**Exercise description**: Would you return every entry, exactly as it is written?
*** Opening of Data to process ***
Lemma extract_field_spec d f b v ext :
  from_slice b = Some v →
  ∃ ext', extract_field as_f64 normalize_facet d f b ext = Ok ext' ∧
    adds (λ f' d' v', f' = f ∧ d' = d ∧ v' = v) ext ext'.
Proof.
  intros Hb. destruct ext as [ns ss nl em ex]. unfold extract_field. rewrite Hb. cbn [ok_or mbind outcome_bind].
  pose proof (extract_facet_values_spec v) as Hv.
  assert (∀ t, field_numbers v = [] → field_strings v = [] → field_values t v = []) as Hnone.
  { intros t Hn Hs. apply elem_of_nil_inv. intros x Hx. destruct t.
    - assert ((f, d, x) ∈ (string_entries f d (field_strings v)).*1) as He by (apply elem_of_string_entries; by exists x).
      rewrite Hs in He. by apply not_elem_of_nil in He.
    - assert ((f, d, x) ∈ (number_entries f d (field_numbers v)).*1) as He by (apply elem_of_number_entries; by exists x).
      rewrite Hn in He. by apply not_elem_of_nil in He. }
  destruct (extract_facet_values as_f64 normalize_facet v) as [| |xs ys] eqn:He; eexists; (split; [done|]).
  - destruct Hv as [Hn Hs]. assert (v = JNull) as ->.
    { unfold extract_facet_values in He. repeat case_match; done. }
    split; cbn [chunk_of docid_fid_facet_numbers_chunk docid_fid_facet_strings_chunk fid_facet_is_null_docids_chunk
      fid_facet_is_empty_docids_chunk fid_facet_exists_docids_chunk].
    + intros t k. split; [by left|]. intros [?|(? & ? & ? & x & (-> & -> & ->) & _ & Hx)]; [by destruct t|].
      rewrite Hnone in Hx by done. by apply not_elem_of_nil in Hx.
    + intros. rewrite elem_of_insert_docid. naive_solver.
    + naive_solver.
    + intros. rewrite elem_of_insert_docid. naive_solver.
  - destruct Hv as [Hn Hs]. assert (empty_value v = true ∧ v ≠ JNull) as [Hempty Hnull].
    { unfold extract_facet_values in He. repeat case_match; done. }
    split; cbn [chunk_of docid_fid_facet_numbers_chunk docid_fid_facet_strings_chunk fid_facet_is_null_docids_chunk
      fid_facet_is_empty_docids_chunk fid_facet_exists_docids_chunk].
    + intros t k. split; [by left|]. intros [?|(? & ? & ? & x & (-> & -> & ->) & _ & Hx)]; [by destruct t|].
      rewrite Hnone in Hx by done. by apply not_elem_of_nil in Hx.
    + naive_solver.
    + intros. rewrite elem_of_insert_docid. naive_solver.
    + intros. rewrite elem_of_insert_docid. naive_solver.
  - destruct Hv as [-> ->]. assert (empty_value v = false ∧ v ≠ JNull) as [Hempty Hnull].
    { unfold extract_facet_values in He. repeat case_match; done. }
    split; cbn [chunk_of docid_fid_facet_numbers_chunk docid_fid_facet_strings_chunk fid_facet_is_null_docids_chunk
      fid_facet_is_empty_docids_chunk fid_facet_exists_docids_chunk].
    + intros [] k; cbn [chunk_of docid_fid_facet_numbers_chunk docid_fid_facet_strings_chunk];
        rewrite fmap_app, elem_of_app, ?elem_of_number_entries, ?elem_of_string_entries; naive_solver.
    + naive_solver.
    + intros f0 d0. split; [by left|]. intros [?|(v0 & (-> & -> & ->) & Hv0)]; [done|congruence].
    + intros. rewrite elem_of_insert_docid. naive_solver.
Qed.

Lemma extract_fields_spec faceted d obkv ext :
  (∀ f b, (f, b) ∈ obkv → f ∈ faceted → is_Some (from_slice (Number := Number) b)) →
  ∃ ext', extract_fields as_f64 normalize_facet faceted d obkv ext = Ok ext' ∧
    adds (λ f' d' v', f' ∈ faceted ∧ d' = d ∧ ∃ b, (f', b) ∈ obkv ∧ from_slice b = Some v') ext ext'.
Proof.
  revert ext. induction obkv as [|[f b] obkv IH]; intros ext Hread; cbn [extract_fields].
  { exists ext. split; [done|]. apply adds_nothing. by intros f' d' v' (_ & _ & ? & ?%not_elem_of_nil & _). }
  assert (∀ f' b', (f', b') ∈ obkv → f' ∈ faceted → is_Some (from_slice (Number := Number) b')) as Hread'
    by (intros f' b' Hin; apply Hread; by right).
  case_bool_decide as Hf.
  - destruct (Hread f b ltac:(left) Hf) as [v Hv]. destruct (extract_field_spec d f b v ext Hv) as (ext1 & -> & H1).
    cbn [mbind outcome_bind]. destruct (IH ext1 Hread') as (ext2 & -> & H2). exists ext2. split; [done|].
    eapply adds_trans; [exact H1|exact H2|]. intros f' d' v'. cbn. setoid_rewrite elem_of_cons. naive_solver.
  - destruct (IH ext Hread') as (ext2 & -> & H2). exists ext2. split; [done|].
    eapply adds_trans; [by apply (adds_nothing (λ _ _ _, False)); naive_solver|exact H2|]. intros f' d' v'. cbn.
    setoid_rewrite elem_of_cons. naive_solver.
Qed.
*** Close of Data to process ***
**Answer below**:
Lemma extract_field_spec d f b v ext :
  from_slice b = Some v →
  ∃ ext', extract_field as_f64 normalize_facet d f b ext = Ok ext' ∧
    adds (λ f' d' v', f' = f ∧ d' = d ∧ v' = v) ext ext'.
Proof.
  intros Hb. destruct ext as [ns ss nl em ex]. unfold extract_field. rewrite Hb. cbn [ok_or mbind outcome_bind].
  pose proof (extract_facet_values_spec v) as Hv.
  assert (∀ t, field_numbers v = [] → field_strings v = [] → field_values t v = []) as Hnone.
  { intros t Hn Hs. apply elem_of_nil_inv. intros x Hx. destruct t.
    - assert ((f, d, x) ∈ (string_entries f d (field_strings v)).*1) as He by (apply elem_of_string_entries; by exists x).
      rewrite Hs in He. by apply not_elem_of_nil in He.
    - assert ((f, d, x) ∈ (number_entries f d (field_numbers v)).*1) as He by (apply elem_of_number_entries; by exists x).
      rewrite Hn in He. by apply not_elem_of_nil in He. }
  destruct (extract_facet_values as_f64 normalize_facet v) as [| |xs ys] eqn:He; eexists; (split; [done|]).
  - destruct Hv as [Hn Hs]. assert (v = JNull) as ->.
    { unfold extract_facet_values in He. repeat case_match; done. }
    split; cbn [chunk_of docid_fid_facet_numbers_chunk docid_fid_facet_strings_chunk fid_facet_is_null_docids_chunk
      fid_facet_is_empty_docids_chunk fid_facet_exists_docids_chunk].
    + intros t k. split; [by left|]. intros [?|(? & ? & ? & x & (-> & -> & ->) & _ & Hx)]; [by destruct t|].
      rewrite Hnone in Hx by done. by apply not_elem_of_nil in Hx.
    + intros. rewrite elem_of_insert_docid. naive_solver.
    + naive_solver.
    + intros. rewrite elem_of_insert_docid. naive_solver.
  - destruct Hv as [Hn Hs]. assert (empty_value v = true ∧ v ≠ JNull) as [Hempty Hnull].
    { unfold extract_facet_values in He. repeat case_match; done. }
    split; cbn [chunk_of docid_fid_facet_numbers_chunk docid_fid_facet_strings_chunk fid_facet_is_null_docids_chunk
      fid_facet_is_empty_docids_chunk fid_facet_exists_docids_chunk].
    + intros t k. split; [by left|]. intros [?|(? & ? & ? & x & (-> & -> & ->) & _ & Hx)]; [by destruct t|].
      rewrite Hnone in Hx by done. by apply not_elem_of_nil in Hx.
    + naive_solver.
    + intros. rewrite elem_of_insert_docid. naive_solver.
    + intros. rewrite elem_of_insert_docid. naive_solver.
  - destruct Hv as [-> ->]. assert (empty_value v = false ∧ v ≠ JNull) as [Hempty Hnull].
    { unfold extract_facet_values in He. repeat case_match; done. }
    split; cbn [chunk_of docid_fid_facet_numbers_chunk docid_fid_facet_strings_chunk fid_facet_is_null_docids_chunk
      fid_facet_is_empty_docids_chunk fid_facet_exists_docids_chunk].
    + intros [] k; cbn [chunk_of docid_fid_facet_numbers_chunk docid_fid_facet_strings_chunk];
        rewrite fmap_app, elem_of_app, ?elem_of_number_entries, ?elem_of_string_entries; naive_solver.
    + naive_solver.
    + intros f0 d0. split; [by left|]. intros [?|(v0 & (-> & -> & ->) & Hv0)]; [done|congruence].
    + intros. rewrite elem_of_insert_docid. naive_solver.
Qed.

Lemma extract_fields_spec faceted d obkv ext :
  (∀ f b, (f, b) ∈ obkv → f ∈ faceted → is_Some (from_slice (Number := Number) b)) →
  ∃ ext', extract_fields as_f64 normalize_facet faceted d obkv ext = Ok ext' ∧
    adds (λ f' d' v', f' ∈ faceted ∧ d' = d ∧ ∃ b, (f', b) ∈ obkv ∧ from_slice b = Some v') ext ext'.
Proof.
  revert ext. induction obkv as [|[f b] obkv IH]; intros ext Hread; cbn [extract_fields].
  { exists ext. split; [done|]. apply adds_nothing. by intros f' d' v' (_ & _ & ? & ?%not_elem_of_nil & _). }
  assert (∀ f' b', (f', b') ∈ obkv → f' ∈ faceted → is_Some (from_slice (Number := Number) b')) as Hread'
    by (intros f' b' Hin; apply Hread; by right).
  case_bool_decide as Hf.
  - destruct (Hread f b ltac:(left) Hf) as [v Hv]. destruct (extract_field_spec d f b v ext Hv) as (ext1 & -> & H1).
    cbn [mbind outcome_bind]. destruct (IH ext1 Hread') as (ext2 & -> & H2). exists ext2. split; [done|].
    eapply adds_trans; [exact H1|exact H2|]. intros f' d' v'. cbn. setoid_rewrite elem_of_cons. naive_solver.
  - destruct (IH ext Hread') as (ext2 & -> & H2). exists ext2. split; [done|].
    eapply adds_trans; [by apply (adds_nothing (λ _ _ _, False)); naive_solver|exact H2|]. intros f' d' v'. cbn.
    setoid_rewrite elem_of_cons. naive_solver.
Qed.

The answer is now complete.